>>

(** [Server]; [Server_log] is [None] once closed. *)
Record Server := mkServer {
  Server_log : option File; Server_projector : DurableProjector; Server_leases : LeaseManager; Server_maxRounds : Z;
  Server_goals : gmap string Goal; Server_operatorKeys : gmap string string; Server_anchor : option Anchor;
  Server_policy : Policy }.
#[export] Instance eta_Server : Eta Server := λ r,
  mkServer (Server_log r) (Server_projector r) (Server_leases r) (Server_maxRounds r) (Server_goals r)
    (Server_operatorKeys r) (Server_anchor r) (Server_policy r).

(** What the disk does during one write. *)
Record Disk := mkDisk { disk_commits : bool; disk_anchor : option (list string) }.

Section Operations.
Context {att : Attest} {grants : GrantCodec} {events : EventCodec} {digest : Digest} {anchors : AnchorCodec}
  {cidr : CIDRParser} {clock : WallClock}.

(** Witness a head that has a hash. *)
Definition witness_head (disk : Disk) (now : time) (a : Anchor) (f : File) : Anchor * result unit :=
  if bool_decide (Rec_Hash (Head f) ≠ "")
  then Witness (disk_anchor disk) now a (Rec_Sequence (Head f)) (Rec_Hash (Head f)) else (a, Ok tt).

Definition server_policy (config : Config) : Policy :=
  mkPolicy (MaxActionsPerProposal DefaultPolicy) (Grants DefaultPolicy) (MaxDisruptionsPerWindow DefaultPolicy)
    (DisruptionWindow DefaultPolicy) (DisruptionCooldown DefaultPolicy) (Config_ImageSigners config)
    (Config_RequireSignedImages config) (Config_ClusterCeiling config) (Config_MaxAllocations config)
    (Config_ClusterBudget config).

(** [Open] over the database and the anchor file the configuration names. *)
Definition Server_Open (config : Config) (db : Database) (anchor_lines : list string) (disk : Disk) (now : time)
    : result Server :=
  refuse (bool_decide (Config_EventLog config = "")) "server requires an event log path";
  let* log := EventLog.Open db in
  let* anchor := if bool_decide (Config_Anchor config = "") then Ok None
                 else let* a := OpenAnchor anchor_lines in
                      let* _ := wrap_err "event log failed its anchor check: %w" (Check a log) in
                      Ok (Some a) in
  let* projector := wrap_err "rebuild world projection: %w"
    (NewDurableProjector (Config_Base config) (Some (ReplayEvidence log))) in
  let* anchor := match anchor with
                 | None => Ok None
                 | Some a => let '(a, r) := witness_head disk now a log in
                             let* _ := wrap_err "witness recovered chain head: %w" r in Ok (Some a)
                 end in
  Ok (mkServer (Some log) projector NewLeaseManager
        (if Config_MaxRounds config <=? 0 then 12 else Config_MaxRounds config) ∅ (Config_OperatorKeys config) anchor
        (server_policy config)).

Definition Server_Close (s : Server) : Server := s <| Server_log := None |>.
Definition Server_World (s : Server) : World := Projector_World (Server_projector s).

Definition Submit (s : Server) (g : Goal) : Server * result unit :=
  match NormalizeAndValidate (mkScenario g (Server_World s)) with
  | Err e => (s, Err (Wrapf "reject goal %q: %w" e))
  | Ok _ => (s <| Server_goals ::= <[Goal_ID g := g]> |>, Ok tt)
  end.

Definition witnessHead (disk : Disk) (now : time) (s : Server) : Server * result unit :=
  match Server_anchor s, Server_log s with
  | Some a, Some f => let '(a, r) := witness_head disk now a f in (s <| Server_anchor := Some a |>, r)
  | _, _ => (s, Ok tt)
  end.

Definition Server_Rebuild (s : Server) : Server * result unit :=
  match Server_log s with
  | None => (s, Err (Errorf "event log is closed"))
  | Some f => let '(p, r) := Rebuild (Server_projector s) (Some (ReplayEvidence f)) in (s <| Server_projector := p |>, r)
  end.

Definition observation_event (f : File) (actor goalID target message : string) (e : Evidence) : Event :=
  mkEvent (NextSequence f) (Ev_ObservedAt e) EventObservationRecorded actor goalID "" "" target
    (EvidenceKind_String (Ev_Kind e)) 0 message (Some e).

Definition appendObservation (disk : Disk) (now : time) (s : Server) (actor goalID target message : string)
    (e : Evidence) : Server * result unit :=
  match Server_log s with
  | None => (s, Err (Errorf "event log is closed"))
  | Some f =>
      match Append (disk_commits disk) f (observation_event f actor goalID target message e) with
      | (f, Err err) => (s <| Server_log := Some f |>, Err (Wrapf "record observation: %w" err))
      | (f, Ok _) =>
          let s := s <| Server_log := Some f |> in
          match (match Server_anchor s with
                 | None => (None, Ok tt)
                 | Some a => let '(a, r) := witness_head disk now a f in (Some a, r)
                 end) with
          | (a, Err err) => (s <| Server_anchor := a |>, Err (Wrapf "witness operator decision: %w" err))
          | (a, Ok _) =>
              let '(p, r) := Projector_Project (Server_projector s) e in
              (s <| Server_anchor := a |> <| Server_projector := p |>, r)
          end
      end
  end.

Definition recordDecision (disk : Disk) (now : time) (s : Server) (g : ApprovalGrant) (e : Evidence) (message : string)
    : Server * result unit :=
  appendObservation disk now s ("operator:" +:+ Grant_IssuedBy g) (Grant_GoalID g) (Grant_ID g)
    (message +:+ ": " +:+ Grant_Scope g) e.

Definition Approve (disk : Disk) (now : time) (s : Server) (signed : SignedApproval) : Server * result ApprovalGrant :=
  match VerifyApproval signed (Server_operatorKeys s) now with
  | Err e => (s, Err e)
  | Ok g =>
      if bool_decide (Server_goals s !! Grant_GoalID g = None)
      then (s, Err (Errorf "goal %q has not been submitted; approve it after submitting"))
      else let '(s, r) := recordDecision disk now s g (Grant_Evidence g) "approval granted" in
           (s, let* _ := r in Ok g)
  end.

Definition revocation (g : ApprovalGrant) (now : time) : Evidence :=
  mkEvidence EvidenceApprovalRevoked (Grant_ID g) ("operator:" +:+ Grant_IssuedBy g) now 0
    (<["reason" := Grant_Reason g]> (<["revoked_by" := Grant_IssuedBy g]> (<["scope" := Grant_Scope g]>
      {["goal" := Grant_GoalID g]}))).

Definition Revoke (disk : Disk) (now : time) (s : Server) (signed : SignedApproval) : Server * result unit :=
  match VerifyApproval signed (Server_operatorKeys s) now with
  | Err e => (s, Err e)
  | Ok g =>
      if bool_decide (Approvals (Server_World s) !! Grant_ID g = None)
      then (s, Err (Errorf "approval %q was never granted"))
      else recordDecision disk now s g (revocation g now) "approval revoked"
  end.

Definition setCordon (disk : Disk) (now : time) (s : Server) (nodeID reason operator : string) (cordoned : bool)
    : Server * result unit :=
  if bool_decide (nodeID = "") then (s, Err (Errorf "a node is required"))
  else if bool_decide (operator = "") then (s, Err (Errorf "an operator is required"))
  else if bool_decide (Nodes (Server_World s) !! nodeID = None) then (s, Err (Errorf "node %q is not in the observed world"))
  else
    let kind := if cordoned then EvidenceNodeCordoned else EvidenceNodeUncordoned in
    let message := if cordoned then "node cordoned" else "node returned to service" in
    let message := if bool_decide (reason ≠ "") then message +:+ ": " +:+ reason else message in
    appendObservation disk now s ("operator:" +:+ operator) "" nodeID message
      (mkEvidence kind nodeID ("operator:" +:+ operator) now 0 (<["reason" := reason]> {["node" := nodeID]})).

Definition Cordon (disk : Disk) (now : time) (s : Server) (nodeID reason operator : string) : Server * result unit :=
  setCordon disk now s nodeID reason operator true.
Definition Uncordon (disk : Disk) (now : time) (s : Server) (nodeID operator : string) : Server * result unit :=
  setCordon disk now s nodeID "" operator false.

Definition reachability (id : string) (reachable : bool) (now : time) : Evidence :=
  mkEvidence (if reachable then EvidenceNodeReachable else EvidenceNodeUnreachable) id "controller" now 0
    {["node" := id]}.

(** The loop of [ObserveNodes] over the sorted ids of the world it started from. *)
Fixpoint observe_nodes (disks : nat → Disk) (now : nat → time) (world : World) (connected : list string)
    (ids : list string) (i : nat) (s : Server) : Server * result unit :=
  match ids with
  | [] => (s, Ok tt)
  | id :: ids =>
      let reachable := bool_decide (id ∈ connected) in
      match Nodes world !! id with
      | None => observe_nodes disks now world connected ids (S i) s
      | Some node =>
          if Bool.eqb (Node_Healthy node) reachable then observe_nodes disks now world connected ids (S i) s
          else match appendObservation (disks i) (now i) s "controller" "" id
                       (if reachable then "node is answering again" else "node stopped answering")
                       (reachability id reachable (now i)) with
               | (s, Err e) => (s, Err e)
               | (s, Ok _) => observe_nodes disks now world connected ids (S i) s
               end
      end
  end.

Definition ObserveNodes (disks : nat → Disk) (now : nat → time) (s : Server) (connected : list string)
    : Server * result unit :=
  let world := Server_World s in
  observe_nodes disks now world connected (sort_Strings (map_to_list (Nodes world)).*1) 0 s.

(** ** Reading history *)

Definition History (s : Server) : list LogRecord := match Server_log s with None => [] | Some f => Records f end.
Definition Server_Events (s : Server) : list Event := Rec_Event <$> History s.

Definition MaxRecordBatch : Z := 500.
Definition Server_Records (s : Server) (after limit : Z) : list LogRecord :=
  let limit := if (limit <=? 0) || (MaxRecordBatch <? limit) then MaxRecordBatch else limit in
  let records := History s in
  if len records <=? after then [] else take (Z.to_nat limit) (drop (Z.to_nat after) records).

Record HistoryQuery := mkHistoryQuery {
  Query_GoalID : string; Query_Target : string; Query_Kind : string; Query_Since : time; Query_Until : time;
  Query_Limit : Z }.

Definition EventType_String (t : EventType) : string :=
  match t with
  | EventGoalAccepted => "goal.accepted" | EventProposalCreated => "proposal.created"
  | EventProposalApproved => "proposal.approved" | EventProposalDenied => "proposal.denied"
  | EventActionDispatched => "action.dispatched" | EventActionCompleted => "action.completed"
  | EventObservationRecorded => "observation.recorded" | EventGoalAchieved => "goal.achieved"
  | EventGoalBlocked => "goal.blocked" | EventGoalCompensating => "goal.compensating"
  | EventOther text => text
  end.

Definition Query_Matches (q : HistoryQuery) (e : Event) : bool :=
  if bool_decide (Query_GoalID q ≠ "") && bool_decide (Event_GoalID e ≠ Query_GoalID q) then false
  else if bool_decide (Query_Target q ≠ "") && bool_decide (Event_Target e ≠ Query_Target q) &&
          match Event_Evidence e with None => true | Some ev => bool_decide (Ev_Target ev ≠ Query_Target q) end then false
  else if bool_decide (Query_Kind q ≠ "") && bool_decide (EventType_String (Event_Type e) ≠ Query_Kind q) &&
          bool_decide (Event_Kind e ≠ Query_Kind q) then false
  else if negb (IsZero (Query_Since q)) && Before (Event_At e) (Query_Since q) then false
  else if negb (IsZero (Query_Until q)) && After (Event_At e) (Query_Until q) then false
  else true.

Definition Query_Apply (q : HistoryQuery) (l : list Event) : list Event :=
  let matched := List.filter (Query_Matches q) l in
  if (0 <? Query_Limit q) && (Query_Limit q <? len matched)
  then drop (Z.to_nat (len matched - Query_Limit q)) matched else matched.

Definition Server_Query (s : Server) (q : HistoryQuery) : list Event :=
  match Server_log s with None => [] | Some f => Query_Apply q (Rec_Event <$> Records f) end.
End Operations.

(** ** Decisions survive *)

Section Facts.
Context {att : Attest} {grants : GrantCodec} {events : EventCodec} {digest : Digest} {anchors : AnchorCodec}
  {cidr : CIDRParser} {clock : WallClock} {elaws : EventCodecLaws events} {dlaws : DigestLaws digest}.
Implicit Types (s : Server) (w : World).

(** The history replays over the base; in [sync], to exactly the world the server holds. *)
Definition replays (base : World) s (evs : list Event) : Prop :=
  ∃ f w, Server_log s = Some f ∧ logged f evs ∧ projectAll base (evidence_of evs) = Ok w.
Definition sync (base : World) s (evs : list Event) : Prop :=
  ∃ f, Server_log s = Some f ∧ logged f evs ∧ projectAll base (evidence_of evs) = Ok (Server_World s).

Lemma sync_replays base s evs : sync base s evs → replays base s evs.
Proof. intros (f & H1 & H2 & H3). by exists f, (Server_World s). Qed.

<<

--- WHAT IS REQUIRED ---
Search the material for the string "mkServer" and return each line that has it.

--- TASK OUTPUT ---
Record Server := mkServer {
  mkServer (Server_log r) (Server_projector r) (Server_leases r) (Server_maxRounds r) (Server_goals r)
  Ok (mkServer (Some log) projector NewLeaseManager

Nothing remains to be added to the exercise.